The composite primary end point was death, myocardial infarction, hospitalization for unstable angina, or major procedural complication. Secondary end points included invasive cardiac catheterization that did not show obstructive CAD and radiation exposure.
All tests were interpreted locally and the site clinical team made all subsequent care decisions. Stress MPI (nuclear) were ordered in 67%, stress echo in 23% and stress ECG in 10%. Pharmacologic stress was utiilized in 29%. The median follow up was 25 months.
The major finding was that there was no difference in occurrence of the primary end-point between the anatomic strategy (CTA, 3.0% at 25 months) and the functional strategy (stress testing, 3.3%).

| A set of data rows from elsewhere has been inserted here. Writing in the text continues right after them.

(* ===== verification/Prelude.v ===== *)
(** * The billing and routing core of the new-api gateway

    new-api relays requests of many users to upstream model providers and bills
    them.  This library models two parts of it and the
    background jobs around them.  The first decides who pays how much:
    quota arithmetic, wallets and API tokens, subscriptions, billing sessions,
    prices, the charge of a finished request, asynchronous tasks, and the ways money
    comes in (orders, codes, check-ins).  The second decides which upstream account
    (channel) and which of its keys serve a request.  All paths are under src/.

    ** The program and where it is modelled

    A request is authenticated by its token, gets a channel of its group and model,
    is priced, pre-consumed from a funding source, sent to channels until one answers,
    and settled (or refunded) with what the upstream reported.

    - [GoStd], [GoFloat]: the Go strings, calendar and float64
      operations the code uses.  float64 is the IEEE binary64 of SpecFloat.
    - [QuotaMath]: common/quota_math.go.  shopspring decimals are the class
      [Decimal] with the laws [DecimalLaws]; the rationals are an instance.
    - [World]: one process with its database, Redis, in-process stores, clock
      and queue of goroutines.  A Go function that returns an error and touches
      this state is a value of [MW A], a state-and-error monad ([Prelude.M]):
      the state survives an error, only [Transaction] rolls back.  Every call of
      the database or Redis consumes one entry of [w_faults]; [Some e] makes it
      fail with [e], so a theorem for all worlds covers all failures.  Writes of
      a transaction go to [w_log] and reach the tables at commit.
    - [ModelUtils], [UserModel], [TokenModel], [BatchUpdate]: model/utils.go,
      user.go, user_cache.go, token.go, token_cache.go and the Redis helpers of
      common/redis.go.  A balance ([wallet], [token_remain]) is the column plus
      the pending batched delta.
    - [SubscriptionTime], [Subscription], [SubscriptionOrder]:
      model/subscription.go.
    - [Funding]: service/funding_source.go.  The interface is the class
      [Funding] and its contract [FundingLaws]; wallet and subscription are
      instances.
    - [ApiError], [BillingSession]: types/error.go, service/billing.go,
      service/billing_session.go, service/violation_fee.go.  [Ctx] holds the world, the relay info and the
      request's session.
    - [Usage]: the usage types of dto/ and service/billing_usage.go.
    - [PriceData], [RatioSetting], [ToolPrices], [BillingExpr]: types/price_data.go,
      setting/ratio_setting, setting/billing_setting,
      setting/operation_setting/tools.go and pkg/billingexpr.
    - [Pricing]: relay/helper/price.go and billing_expr_request.go.
    - [TextQuota]: service/text_quota.go and tiered_settle.go.
    - [TopUp]: model/topup.go.  The completion paths of paid orders.
    - [Redemption], [Checkin]: model/redemption.go and model/checkin.go.
    - [TaskModel], [TaskBilling], [TaskPolling]: model/task.go,
      service/task_billing.go and service/task_polling.go.  A provider adaptor is
      the record [TaskPollingAdaptor] of its answers.
    - [TaskSubmit]: relay/relay_task.go, [RelayTask] of controller/relay.go.  What
      an attempt finds (channel, adaptor, disconnects) is the record [Attempt];
      the retry loop runs over a list of attempts.
    - [TaskProofs], [TaskMoney]: the interleaving of pollers and the money of a
      task; [TextBillingProofs]: a whole text request.
    - [ChannelModel], [ChannelAdmin]: model/channel.go.  A pointer to a Channel is a
      location of the heap [rt_heap], because the cache hands its objects out and
      their holders write to them.
    - [Ability]: model/ability.go, the table of group, model and channel that routing
      reads.  [ChannelCache]: model/channel_cache.go and the choice of a key.
    - [AdvancedCustom]: the routes of dto/channel_settings.go.  [StatusCodes]:
      setting/operation_setting/status_code_ranges.go.
    - [RoutingProofs], [RoutingSync], [KeyProofs], [ChannelAdminProofs]: the choice of
      a channel, its agreement with the database, the rotation of keys, and the
      invariant between channels and abilities; [RoutingSamples]: concrete channels.
    - [ChannelHealth]: service/channel_health.go and channel_rate_limit.go.  The Lua
      scripts of the Redis limiter are operations on sorted sets, of which only the
      scores matter.
    - [ChannelSelect]: service/group.go, channel_select.go and the setup of the gin
      context for a channel; the gin keys are the records [SelectKeys] and
      [ChannelKeys].  [Distributor]: middleware/distributor.go, channel_satisfy.go.
    - [RelayLoop]: service/channel.go and [Relay] of controller/relay.go.  What the client, the upstream and the random
      numbers do in an attempt is the record [Turn]; the loop runs over a function
      from attempt numbers to turns.
    - [HealthProofs], [SelectProofs], [ErrorProofs], [RelayProofs], [RelayMoney]: the
      limiter and the rests of a channel, the search over groups, the errors, the
      bound on the attempts and the money of a failed request; [RelaySamples]: concrete
      requests.
    - [SystemTask], [SystemRunner]: model/system_task.go, service/system_task.go and the
      deletion in model/log.go.  Several nodes share these tables, so an operation is a
      program ([prog]) of database statements and [history] interleaves the statements
      of any number of requests; one statement is atomic and may fail.
      [SystemTaskProofs], [SystemTaskRecovery], [LogCleanup] hold
      their theorems, [LogCleanup] also concrete histories.
    - [RateLimit]: common/rate-limit.go, common/limiter with its Lua script,
      setting/rate_limit.go, middleware/rate-limit.go and model-rate-limit.go.  The
      handlers behind a limiter are the argument [next].  [RateLimitProofs] compares
      the limiters with a reference that remembers everything and shows what they do
      not do.
    - [Ssrf]: Go's net addresses, common/ssrf_protection.go, common/ip.go and
      service/protected_fetch_client.go.  url.Parse, strings.ToLower, the resolver and
      the dial are parameters; the error texts leave out the printed addresses.
      [SsrfProofs]: what is dialed, and what slips through.
    - [AuthModel], [Auth], [AccessToken]: model/user_session.go, model/token_expiry.go,
      middleware/auth.go, the handlers of controller/user_sessions.go and
      token_management.go.  The keys of the gin context are a map; SHA-256 and the random
      key are parameters; the audit of administrator writes is left out.  [AuthProofs],
      [SessionProofs] and [AccessToken] hold their theorems, [AccessToken] also concrete
      requests.
    - [Authz]: service/authz, model/casbin_rule.go, model/authz_role.go, RequirePermission
      of middleware/auth.go and updateAdminPermissionsForUserInTx of controller/user.go.
      The library casbin is the class [SyncedEnforcer] with its documented laws
      [EnforcerLaws]; the table of rules is shared, each node decides by the snapshot of
      its enforcer.  [AuthzProofs]: its theorems, and a list of policies that satisfies
      the laws.
    - [TwoFactor]: model/twofa.go, common/totp.go, controller/twofa.go, again programs of
      statements on two tables; the TOTP algorithm, bcrypt and the random codes are
      parameters.  [TwoFactorProofs]: the interleavings, the lock, and what slips through.
    - [Accounts]: of model/user.go and controller/user.go the registration, the addresses,
      the transfer of rewards, deletion and what administrators do to users.  ManageUser
      and UpdateUser work on the tables of users and of permissions ([AW]).
    - [Sample] holds concrete rows and worlds for the witnesses; each file ending
      in [Proofs] holds the facts about the file it is named after.

    ** What the theorems show

    - Amounts: conversions to quota stay in the int32 range, round as intended
      and report every clamp; the strict ones refuse instead.
    - Sessions: what a wallet or a subscription pays in the end is exactly the
      actual quota, whatever failed in between; refunds restore, happen at most
      once, never after a settlement; a strict plan never spills to the wallet.
    - Subscriptions: pre-consume is atomic, idempotent per request id and
      succeeds whenever some subscription has room; used never leaves
      [0, total] in any reachable state; orders complete once; purchases are
      atomic; the reset loop terminates.
    - Tokens and batches: remaining plus used quota is conserved; a flush without
      failures loses nothing.
    - Prices: the pre-consumed quota is in range, the expression cache is
      transparent, map order does not matter for decimals, tool prices follow
      the longest prefix.
    - Charges: the quota of a text request is the stated rational formula,
      rounded and clamped, with its bounds and its monotonicity.
    - Credits: a paid order, a redemption code and a check-in are credited once,
      in any interleaving and with any failures, and balances grow by exactly
      what was credited.
    - Tasks: whatever pollers and sweeps interleave, a task is billed at its end
      at most once; from submission to the last poll it costs exactly its final
      quota.
    - Routing: the abilities table is exactly what the channels call for after any
      administration, the cache draws from the same channels as the database, every
      channel is drawn as often as its weight says, keys rotate fairly, validated
      routes serve the models they list, status rules mean their text.
    - Relaying: a channel rests after three failures in a row, the limiter keeps its
      bound in every minute, in Redis as in memory; the search takes the first group
      that can serve; the distributor hands on only channels the token may use; the
      retry loop ends, and a request that failed costs nothing.
    - System tasks: in every interleaving of nodes a type has one active task, a valid
      lease protects its holder, a task is handed out once; an expired lease is
      recovered; the log cleanup ends and deletes exactly the old rows.
    - Request limits: the lists in memory and in Redis are exact sliding windows, the
      token bucket has its bound and refills.
    - Fetches: with the protection on, only permitted addresses are dialed, whatever the
      resolver answers; the private addresses are exactly the reserved blocks.
    - Authentication: a request passes with its token exactly when token, address, user
      and group allow it, and the distributor then stays within the token; the management
      interface asks for the role it names; a revoked session stays out in every history;
      an access token lives for ninety days or until it is revoked.
    - Permissions: a change by root commits as a whole or not at all; after a reload of
      any node exactly the decisions asked for have changed; the start of the master
      resets the baseline and keeps the overrides.
    - Second factor: in every interleaving a backup code is accepted once and a login has
      the evidence of a right code; one after another, failed logins meet the lock.
    - Accounts: a disabled user's tokens let nobody in; while the reads succeed,
      administrators disable lower roles only; rewards move to the wallet once; no two
      users come to share an address.
    - Some theorems exhibit defects: a refund credited twice, a flush that drops
      deltas, a reset loop that never ends, float products that depend on the
      map order, unreachable completion-ratio rules, over-credited manual orders,
      task refunds that are lost or doubled, quota kept when the client leaves before
      the first attempt, logins that the lock of the second factor misses, a limited or resting channel that fails a request others
      could serve.

    ** Bounds and fuel

    Three loops are not structural.  The reset catch-up runs on [Prelude.loop] with a
    fuel of [now + 1] iterations, and [catch_up_terminates] proves that it ends within
    it.  The log cleanup has fuel enough with the number of old rows plus 2
    ([log_cleanup_deletes]).  The retry loop of [Relay] runs on the fuel of
    [relay_attempts]; one more than [attempts_left] is enough ([relay_attempts_bounded]).
    Quotas are kept in the int32 range by the code that converts them; time.Duration
    wraps at 64 bits as in Go.  Other Go ints (token counts, sums of quotas) are
    unbounded integers here.

    ** What is not modelled

    Go map iteration order, sort.Slice on ties, random numbers, the expression engine,
    SHA-256, decimals, the price tables, JSON encodings, the masking of sensitive
    text, the printing of floats, regular expressions and the keyword search are
    parameters with the documented behaviour as laws.  The relay takes the validated
    request, its token estimate and the affinity cache as given.  Two goroutines of the process interleave only
    between the modelled operations, and queued closures run later in any
    order.  Provider adaptors and format conversion, HTTP handlers, the other
    middleware, passwords and external logins, payment gateways, logs, notifications and media processing are left
    out: they are I/O around this core. *)

From stdpp Require Export base gmap sets list strings sorting pretty.
From Stdlib Require Export ZArith Lia.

My Take Home Points From the PROMISE Study
1. In the stable chest pain patient (even with significant risk factors) the prognosis is good.
2. We now have two roughly equivalent options for evaluating such patients, CTA or stress testing.
3. CTA is less likely to result in a cath with totally normal coronary arteries and it is useful for identifying early atherosclerosis. The patients in the CTA arm received more statins and aspirin due to this.
4. Currently, there are insurance companies which will not approve CTA for any indication other than congenital coronary artery anomaly. It is highly likely that this study will move CTA from a IIA indication to a I indication in guidelines and allow wider acceptance by insurance companies.